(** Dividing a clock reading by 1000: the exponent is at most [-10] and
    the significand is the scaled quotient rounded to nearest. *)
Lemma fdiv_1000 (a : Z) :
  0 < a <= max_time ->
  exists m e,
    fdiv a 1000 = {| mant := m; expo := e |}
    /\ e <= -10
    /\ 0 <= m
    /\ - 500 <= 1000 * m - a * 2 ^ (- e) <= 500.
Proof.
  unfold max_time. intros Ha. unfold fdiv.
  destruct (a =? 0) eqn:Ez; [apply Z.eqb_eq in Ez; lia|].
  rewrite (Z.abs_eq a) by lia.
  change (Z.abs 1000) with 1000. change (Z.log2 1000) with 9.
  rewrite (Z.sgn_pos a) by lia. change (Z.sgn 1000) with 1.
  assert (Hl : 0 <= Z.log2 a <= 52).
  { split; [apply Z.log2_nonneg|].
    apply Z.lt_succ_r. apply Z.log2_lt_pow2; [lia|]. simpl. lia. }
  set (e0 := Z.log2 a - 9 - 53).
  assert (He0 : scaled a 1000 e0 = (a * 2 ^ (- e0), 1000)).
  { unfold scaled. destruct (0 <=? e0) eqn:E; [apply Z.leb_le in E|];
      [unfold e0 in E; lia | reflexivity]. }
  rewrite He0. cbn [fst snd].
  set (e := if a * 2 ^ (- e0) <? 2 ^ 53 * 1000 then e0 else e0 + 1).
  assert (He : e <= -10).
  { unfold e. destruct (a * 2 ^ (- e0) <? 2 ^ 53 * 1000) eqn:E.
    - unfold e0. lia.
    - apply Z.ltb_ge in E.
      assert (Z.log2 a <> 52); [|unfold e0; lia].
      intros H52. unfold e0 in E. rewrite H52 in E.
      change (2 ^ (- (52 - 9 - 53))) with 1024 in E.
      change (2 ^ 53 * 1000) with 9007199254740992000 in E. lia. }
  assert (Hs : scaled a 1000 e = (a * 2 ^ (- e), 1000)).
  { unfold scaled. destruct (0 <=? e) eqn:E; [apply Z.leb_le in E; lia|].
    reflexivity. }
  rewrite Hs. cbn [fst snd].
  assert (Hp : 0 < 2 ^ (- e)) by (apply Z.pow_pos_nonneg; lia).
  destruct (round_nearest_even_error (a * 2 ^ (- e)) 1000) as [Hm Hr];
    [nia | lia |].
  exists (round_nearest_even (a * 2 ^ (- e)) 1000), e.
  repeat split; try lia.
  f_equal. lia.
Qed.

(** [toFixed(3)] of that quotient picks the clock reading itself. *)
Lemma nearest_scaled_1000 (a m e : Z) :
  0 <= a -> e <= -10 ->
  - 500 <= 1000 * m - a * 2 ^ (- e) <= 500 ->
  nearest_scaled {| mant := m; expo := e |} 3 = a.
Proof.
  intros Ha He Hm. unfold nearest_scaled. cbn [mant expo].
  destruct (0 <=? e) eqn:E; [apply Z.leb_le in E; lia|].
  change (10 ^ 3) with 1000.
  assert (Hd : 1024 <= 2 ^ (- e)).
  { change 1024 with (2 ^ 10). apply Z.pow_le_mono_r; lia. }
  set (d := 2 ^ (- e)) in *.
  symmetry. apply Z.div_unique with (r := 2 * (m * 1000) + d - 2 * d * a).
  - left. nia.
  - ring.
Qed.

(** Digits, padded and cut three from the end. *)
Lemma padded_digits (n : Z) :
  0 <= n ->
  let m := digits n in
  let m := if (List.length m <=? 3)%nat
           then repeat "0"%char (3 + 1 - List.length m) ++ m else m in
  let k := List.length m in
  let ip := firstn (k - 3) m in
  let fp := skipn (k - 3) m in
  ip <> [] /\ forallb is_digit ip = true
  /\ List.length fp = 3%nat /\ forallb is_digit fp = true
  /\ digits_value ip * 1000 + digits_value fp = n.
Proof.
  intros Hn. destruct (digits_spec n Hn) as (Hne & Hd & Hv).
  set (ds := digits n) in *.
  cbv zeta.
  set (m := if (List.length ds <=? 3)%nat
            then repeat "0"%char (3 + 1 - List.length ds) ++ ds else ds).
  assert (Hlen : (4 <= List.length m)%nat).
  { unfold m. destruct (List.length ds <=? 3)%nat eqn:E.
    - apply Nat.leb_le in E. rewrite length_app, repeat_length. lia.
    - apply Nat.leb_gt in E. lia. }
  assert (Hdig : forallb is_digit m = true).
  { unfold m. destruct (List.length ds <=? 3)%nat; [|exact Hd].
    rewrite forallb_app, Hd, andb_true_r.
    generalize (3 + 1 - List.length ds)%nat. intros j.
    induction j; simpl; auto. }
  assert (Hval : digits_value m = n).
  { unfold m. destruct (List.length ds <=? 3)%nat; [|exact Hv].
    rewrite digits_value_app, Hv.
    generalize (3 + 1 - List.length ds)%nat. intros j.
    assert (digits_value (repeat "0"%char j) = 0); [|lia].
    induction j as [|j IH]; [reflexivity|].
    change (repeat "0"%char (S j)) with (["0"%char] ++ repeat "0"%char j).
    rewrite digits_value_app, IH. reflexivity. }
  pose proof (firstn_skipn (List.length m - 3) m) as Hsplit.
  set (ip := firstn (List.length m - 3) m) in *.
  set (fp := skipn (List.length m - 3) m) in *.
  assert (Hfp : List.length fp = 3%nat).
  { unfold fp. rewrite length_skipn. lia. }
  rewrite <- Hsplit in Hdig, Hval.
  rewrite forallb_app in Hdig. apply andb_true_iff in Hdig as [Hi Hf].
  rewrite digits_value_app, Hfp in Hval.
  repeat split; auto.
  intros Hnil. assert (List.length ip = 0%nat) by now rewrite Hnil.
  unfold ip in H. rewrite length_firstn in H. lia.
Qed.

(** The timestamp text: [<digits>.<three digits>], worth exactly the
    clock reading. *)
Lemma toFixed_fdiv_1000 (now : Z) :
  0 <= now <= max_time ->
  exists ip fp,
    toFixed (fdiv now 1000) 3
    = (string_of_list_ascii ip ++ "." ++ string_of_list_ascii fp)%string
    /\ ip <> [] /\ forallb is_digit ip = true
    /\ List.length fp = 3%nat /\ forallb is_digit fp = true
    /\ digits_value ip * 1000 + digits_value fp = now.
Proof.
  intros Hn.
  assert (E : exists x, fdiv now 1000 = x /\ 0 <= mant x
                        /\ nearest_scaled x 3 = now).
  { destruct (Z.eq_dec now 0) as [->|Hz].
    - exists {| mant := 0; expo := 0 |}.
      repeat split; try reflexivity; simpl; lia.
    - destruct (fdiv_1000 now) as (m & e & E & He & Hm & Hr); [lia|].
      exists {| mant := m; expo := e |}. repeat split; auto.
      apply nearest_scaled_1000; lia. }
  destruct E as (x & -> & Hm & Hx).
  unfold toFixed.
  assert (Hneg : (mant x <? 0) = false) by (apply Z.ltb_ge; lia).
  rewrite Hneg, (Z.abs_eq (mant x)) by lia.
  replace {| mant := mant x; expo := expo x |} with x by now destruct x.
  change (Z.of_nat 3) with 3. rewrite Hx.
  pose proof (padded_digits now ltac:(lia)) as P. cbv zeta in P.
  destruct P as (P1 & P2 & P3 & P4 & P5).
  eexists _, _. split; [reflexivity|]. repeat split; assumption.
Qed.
---
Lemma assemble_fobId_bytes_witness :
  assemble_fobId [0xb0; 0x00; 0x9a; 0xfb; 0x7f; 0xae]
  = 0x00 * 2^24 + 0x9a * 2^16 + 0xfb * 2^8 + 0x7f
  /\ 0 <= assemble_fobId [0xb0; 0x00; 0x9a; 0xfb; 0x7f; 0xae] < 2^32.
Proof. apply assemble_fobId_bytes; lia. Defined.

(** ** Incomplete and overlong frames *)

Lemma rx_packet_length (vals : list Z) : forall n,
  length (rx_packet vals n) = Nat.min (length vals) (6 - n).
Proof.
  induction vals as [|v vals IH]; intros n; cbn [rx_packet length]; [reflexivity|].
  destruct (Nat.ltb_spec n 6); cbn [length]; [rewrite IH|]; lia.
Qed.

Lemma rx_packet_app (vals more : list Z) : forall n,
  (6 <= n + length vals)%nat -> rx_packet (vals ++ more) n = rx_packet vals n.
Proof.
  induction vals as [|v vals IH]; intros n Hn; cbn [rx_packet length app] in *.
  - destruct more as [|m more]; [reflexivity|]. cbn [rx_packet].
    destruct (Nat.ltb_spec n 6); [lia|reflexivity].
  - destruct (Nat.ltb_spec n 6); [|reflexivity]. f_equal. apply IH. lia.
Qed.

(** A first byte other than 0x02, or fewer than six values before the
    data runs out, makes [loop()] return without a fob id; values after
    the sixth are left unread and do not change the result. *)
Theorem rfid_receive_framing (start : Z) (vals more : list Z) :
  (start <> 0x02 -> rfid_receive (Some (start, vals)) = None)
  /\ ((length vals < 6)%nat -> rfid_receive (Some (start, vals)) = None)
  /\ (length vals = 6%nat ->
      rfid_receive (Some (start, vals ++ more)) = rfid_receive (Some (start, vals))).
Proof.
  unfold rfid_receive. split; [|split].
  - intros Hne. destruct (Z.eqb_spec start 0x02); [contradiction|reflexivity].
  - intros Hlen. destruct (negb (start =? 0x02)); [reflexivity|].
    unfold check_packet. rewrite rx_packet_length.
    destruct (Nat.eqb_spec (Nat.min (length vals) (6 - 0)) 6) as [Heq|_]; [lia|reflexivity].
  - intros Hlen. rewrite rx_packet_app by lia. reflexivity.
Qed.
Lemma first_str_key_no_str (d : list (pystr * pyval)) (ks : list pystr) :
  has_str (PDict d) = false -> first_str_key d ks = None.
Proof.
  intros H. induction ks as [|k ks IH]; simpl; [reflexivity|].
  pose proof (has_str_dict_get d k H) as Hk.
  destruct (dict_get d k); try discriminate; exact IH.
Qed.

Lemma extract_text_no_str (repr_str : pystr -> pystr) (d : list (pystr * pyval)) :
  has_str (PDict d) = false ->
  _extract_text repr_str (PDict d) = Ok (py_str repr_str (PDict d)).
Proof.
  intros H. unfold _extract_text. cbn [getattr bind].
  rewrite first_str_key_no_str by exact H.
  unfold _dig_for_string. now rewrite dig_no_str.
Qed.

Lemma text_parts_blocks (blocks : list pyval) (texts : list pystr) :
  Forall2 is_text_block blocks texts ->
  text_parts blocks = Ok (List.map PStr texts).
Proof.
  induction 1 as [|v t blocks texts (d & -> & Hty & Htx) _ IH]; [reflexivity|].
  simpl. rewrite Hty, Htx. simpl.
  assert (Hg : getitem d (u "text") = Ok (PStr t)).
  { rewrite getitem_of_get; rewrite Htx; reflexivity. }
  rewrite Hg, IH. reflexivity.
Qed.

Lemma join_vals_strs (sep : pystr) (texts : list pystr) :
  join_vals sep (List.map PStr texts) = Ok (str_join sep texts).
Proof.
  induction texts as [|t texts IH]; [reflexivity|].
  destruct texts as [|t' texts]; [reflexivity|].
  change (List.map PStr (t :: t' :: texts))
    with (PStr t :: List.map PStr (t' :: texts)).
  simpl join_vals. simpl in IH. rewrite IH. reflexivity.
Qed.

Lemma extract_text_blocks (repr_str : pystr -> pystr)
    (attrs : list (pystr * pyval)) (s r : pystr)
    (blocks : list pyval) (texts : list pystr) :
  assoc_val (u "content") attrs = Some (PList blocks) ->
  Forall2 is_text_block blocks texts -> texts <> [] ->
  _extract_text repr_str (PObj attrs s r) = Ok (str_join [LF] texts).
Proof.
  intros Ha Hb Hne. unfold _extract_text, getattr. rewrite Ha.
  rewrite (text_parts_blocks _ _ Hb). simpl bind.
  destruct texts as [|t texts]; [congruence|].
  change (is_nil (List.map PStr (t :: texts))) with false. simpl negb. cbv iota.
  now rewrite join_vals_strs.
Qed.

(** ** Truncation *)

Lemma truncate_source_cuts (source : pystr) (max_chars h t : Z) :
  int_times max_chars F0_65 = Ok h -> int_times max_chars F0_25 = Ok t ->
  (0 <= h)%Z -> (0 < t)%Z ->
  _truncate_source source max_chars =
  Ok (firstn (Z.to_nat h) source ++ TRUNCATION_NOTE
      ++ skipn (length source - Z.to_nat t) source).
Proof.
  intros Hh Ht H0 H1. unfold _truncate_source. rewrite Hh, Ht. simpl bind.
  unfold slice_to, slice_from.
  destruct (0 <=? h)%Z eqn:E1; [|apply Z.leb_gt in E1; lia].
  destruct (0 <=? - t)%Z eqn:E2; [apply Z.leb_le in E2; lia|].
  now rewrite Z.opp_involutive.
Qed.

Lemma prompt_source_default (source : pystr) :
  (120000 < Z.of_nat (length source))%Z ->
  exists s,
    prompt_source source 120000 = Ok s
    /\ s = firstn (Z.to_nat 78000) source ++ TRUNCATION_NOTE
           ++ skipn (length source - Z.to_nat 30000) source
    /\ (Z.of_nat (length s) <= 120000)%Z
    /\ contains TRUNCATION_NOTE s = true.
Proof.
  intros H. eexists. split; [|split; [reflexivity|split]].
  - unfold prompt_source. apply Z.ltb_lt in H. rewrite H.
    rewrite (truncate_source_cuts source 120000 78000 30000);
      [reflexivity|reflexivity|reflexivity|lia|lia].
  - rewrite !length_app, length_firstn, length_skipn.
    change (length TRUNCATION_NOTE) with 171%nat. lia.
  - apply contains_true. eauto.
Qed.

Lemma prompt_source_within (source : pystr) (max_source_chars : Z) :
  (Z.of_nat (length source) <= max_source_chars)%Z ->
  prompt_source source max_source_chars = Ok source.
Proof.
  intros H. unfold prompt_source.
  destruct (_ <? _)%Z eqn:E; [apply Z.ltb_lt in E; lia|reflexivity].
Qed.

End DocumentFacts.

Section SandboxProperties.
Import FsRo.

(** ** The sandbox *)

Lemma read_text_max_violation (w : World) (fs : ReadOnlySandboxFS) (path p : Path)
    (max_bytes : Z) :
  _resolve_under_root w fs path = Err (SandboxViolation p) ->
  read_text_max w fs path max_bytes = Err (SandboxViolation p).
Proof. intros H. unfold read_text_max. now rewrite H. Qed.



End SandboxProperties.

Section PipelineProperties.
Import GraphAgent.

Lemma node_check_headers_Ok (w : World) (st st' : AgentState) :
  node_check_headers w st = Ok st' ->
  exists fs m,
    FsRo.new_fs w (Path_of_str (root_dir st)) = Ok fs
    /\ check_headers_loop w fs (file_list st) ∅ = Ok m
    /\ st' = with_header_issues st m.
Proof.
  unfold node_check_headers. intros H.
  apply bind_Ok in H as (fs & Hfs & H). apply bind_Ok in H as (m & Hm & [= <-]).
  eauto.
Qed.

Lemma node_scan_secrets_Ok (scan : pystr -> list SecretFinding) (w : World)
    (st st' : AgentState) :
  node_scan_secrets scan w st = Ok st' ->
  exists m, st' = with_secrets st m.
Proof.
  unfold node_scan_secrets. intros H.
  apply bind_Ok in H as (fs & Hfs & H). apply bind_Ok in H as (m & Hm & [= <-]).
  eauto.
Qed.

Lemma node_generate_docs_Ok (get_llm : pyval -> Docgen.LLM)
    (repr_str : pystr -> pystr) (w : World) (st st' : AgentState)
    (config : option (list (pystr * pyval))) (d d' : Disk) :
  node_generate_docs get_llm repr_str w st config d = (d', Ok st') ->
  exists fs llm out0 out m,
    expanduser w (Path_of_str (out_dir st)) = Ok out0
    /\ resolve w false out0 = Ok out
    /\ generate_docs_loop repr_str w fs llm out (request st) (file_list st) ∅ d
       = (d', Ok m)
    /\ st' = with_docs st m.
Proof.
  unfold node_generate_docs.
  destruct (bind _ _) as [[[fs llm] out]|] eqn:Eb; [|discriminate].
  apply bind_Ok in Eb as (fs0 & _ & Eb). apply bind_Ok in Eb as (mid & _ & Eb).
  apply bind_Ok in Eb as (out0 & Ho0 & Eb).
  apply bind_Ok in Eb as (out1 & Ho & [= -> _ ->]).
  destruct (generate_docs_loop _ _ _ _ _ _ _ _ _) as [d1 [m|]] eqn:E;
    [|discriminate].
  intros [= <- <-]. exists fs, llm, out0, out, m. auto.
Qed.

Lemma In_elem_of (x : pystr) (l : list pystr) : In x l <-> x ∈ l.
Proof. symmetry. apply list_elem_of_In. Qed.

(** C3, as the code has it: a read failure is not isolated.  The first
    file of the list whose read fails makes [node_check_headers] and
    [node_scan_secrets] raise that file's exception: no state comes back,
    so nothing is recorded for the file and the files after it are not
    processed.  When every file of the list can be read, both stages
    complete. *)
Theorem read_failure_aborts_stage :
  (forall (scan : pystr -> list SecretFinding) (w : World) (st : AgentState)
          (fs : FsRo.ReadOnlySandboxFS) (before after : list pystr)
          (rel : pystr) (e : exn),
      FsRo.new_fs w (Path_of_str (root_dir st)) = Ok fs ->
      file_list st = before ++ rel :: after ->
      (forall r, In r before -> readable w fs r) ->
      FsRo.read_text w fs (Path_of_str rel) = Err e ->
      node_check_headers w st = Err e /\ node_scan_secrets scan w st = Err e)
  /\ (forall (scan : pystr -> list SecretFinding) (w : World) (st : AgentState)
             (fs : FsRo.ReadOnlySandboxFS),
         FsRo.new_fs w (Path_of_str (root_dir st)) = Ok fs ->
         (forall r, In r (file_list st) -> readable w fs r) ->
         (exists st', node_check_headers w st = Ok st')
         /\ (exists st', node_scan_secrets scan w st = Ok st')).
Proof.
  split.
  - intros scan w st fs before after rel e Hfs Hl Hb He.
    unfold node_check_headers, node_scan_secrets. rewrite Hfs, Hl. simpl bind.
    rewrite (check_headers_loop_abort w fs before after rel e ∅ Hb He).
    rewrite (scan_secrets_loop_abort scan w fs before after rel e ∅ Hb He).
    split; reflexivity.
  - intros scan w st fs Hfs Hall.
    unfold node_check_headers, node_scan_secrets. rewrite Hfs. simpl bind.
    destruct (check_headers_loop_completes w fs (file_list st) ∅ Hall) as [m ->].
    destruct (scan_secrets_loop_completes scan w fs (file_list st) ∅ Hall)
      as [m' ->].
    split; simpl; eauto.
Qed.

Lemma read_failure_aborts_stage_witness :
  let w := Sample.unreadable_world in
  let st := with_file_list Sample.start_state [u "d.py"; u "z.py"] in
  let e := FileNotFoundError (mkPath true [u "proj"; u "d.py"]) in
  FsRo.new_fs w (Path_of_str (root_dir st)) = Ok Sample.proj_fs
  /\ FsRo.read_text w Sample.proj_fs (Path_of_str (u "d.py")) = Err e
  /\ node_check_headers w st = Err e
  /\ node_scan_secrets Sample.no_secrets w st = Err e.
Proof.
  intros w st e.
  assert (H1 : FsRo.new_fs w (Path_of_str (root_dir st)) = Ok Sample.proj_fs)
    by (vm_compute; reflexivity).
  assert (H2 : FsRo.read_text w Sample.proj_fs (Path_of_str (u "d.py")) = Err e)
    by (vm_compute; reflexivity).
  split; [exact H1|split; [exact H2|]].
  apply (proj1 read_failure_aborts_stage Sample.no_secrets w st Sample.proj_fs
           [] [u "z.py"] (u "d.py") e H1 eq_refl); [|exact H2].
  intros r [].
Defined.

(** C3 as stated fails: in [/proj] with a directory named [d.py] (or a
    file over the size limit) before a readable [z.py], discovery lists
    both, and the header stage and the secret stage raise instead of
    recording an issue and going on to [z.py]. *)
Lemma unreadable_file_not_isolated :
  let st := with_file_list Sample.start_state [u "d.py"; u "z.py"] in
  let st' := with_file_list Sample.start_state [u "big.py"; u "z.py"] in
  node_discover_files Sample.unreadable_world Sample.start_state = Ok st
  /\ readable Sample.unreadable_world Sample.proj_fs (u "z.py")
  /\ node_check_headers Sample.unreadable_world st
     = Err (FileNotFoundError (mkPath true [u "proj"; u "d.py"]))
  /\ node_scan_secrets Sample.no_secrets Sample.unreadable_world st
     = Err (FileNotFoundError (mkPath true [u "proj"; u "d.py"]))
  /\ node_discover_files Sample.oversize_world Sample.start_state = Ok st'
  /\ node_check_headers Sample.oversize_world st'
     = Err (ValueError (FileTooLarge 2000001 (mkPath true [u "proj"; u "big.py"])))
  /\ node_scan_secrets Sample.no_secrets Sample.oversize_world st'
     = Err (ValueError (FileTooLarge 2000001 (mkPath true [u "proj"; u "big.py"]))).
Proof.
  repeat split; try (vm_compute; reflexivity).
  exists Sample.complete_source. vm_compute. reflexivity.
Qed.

WORK TASK =>
Your task for the entries above: copy exactly the span starting with the line with "(** Dividing a" and going on through the line with "rewrite Hs. cbn [fst snd].", both lines included, and nothing else.

OUTPUT OF THE TASK =>
(** Dividing a clock reading by 1000: the exponent is at most [-10] and
    the significand is the scaled quotient rounded to nearest. *)
Lemma fdiv_1000 (a : Z) :
  0 < a <= max_time ->
  exists m e,
    fdiv a 1000 = {| mant := m; expo := e |}
    /\ e <= -10
    /\ 0 <= m
    /\ - 500 <= 1000 * m - a * 2 ^ (- e) <= 500.
Proof.
  unfold max_time. intros Ha. unfold fdiv.
  destruct (a =? 0) eqn:Ez; [apply Z.eqb_eq in Ez; lia|].
  rewrite (Z.abs_eq a) by lia.
  change (Z.abs 1000) with 1000. change (Z.log2 1000) with 9.
  rewrite (Z.sgn_pos a) by lia. change (Z.sgn 1000) with 1.
  assert (Hl : 0 <= Z.log2 a <= 52).
  { split; [apply Z.log2_nonneg|].
    apply Z.lt_succ_r. apply Z.log2_lt_pow2; [lia|]. simpl. lia. }
  set (e0 := Z.log2 a - 9 - 53).
  assert (He0 : scaled a 1000 e0 = (a * 2 ^ (- e0), 1000)).
  { unfold scaled. destruct (0 <=? e0) eqn:E; [apply Z.leb_le in E|];
      [unfold e0 in E; lia | reflexivity]. }
  rewrite He0. cbn [fst snd].
  set (e := if a * 2 ^ (- e0) <? 2 ^ 53 * 1000 then e0 else e0 + 1).
  assert (He : e <= -10).
  { unfold e. destruct (a * 2 ^ (- e0) <? 2 ^ 53 * 1000) eqn:E.
    - unfold e0. lia.
    - apply Z.ltb_ge in E.
      assert (Z.log2 a <> 52); [|unfold e0; lia].
      intros H52. unfold e0 in E. rewrite H52 in E.
      change (2 ^ (- (52 - 9 - 53))) with 1024 in E.
      change (2 ^ 53 * 1000) with 9007199254740992000 in E. lia. }
  assert (Hs : scaled a 1000 e = (a * 2 ^ (- e), 1000)).
  { unfold scaled. destruct (0 <=? e) eqn:E; [apply Z.leb_le in E; lia|].
    reflexivity. }
  rewrite Hs. cbn [fst snd].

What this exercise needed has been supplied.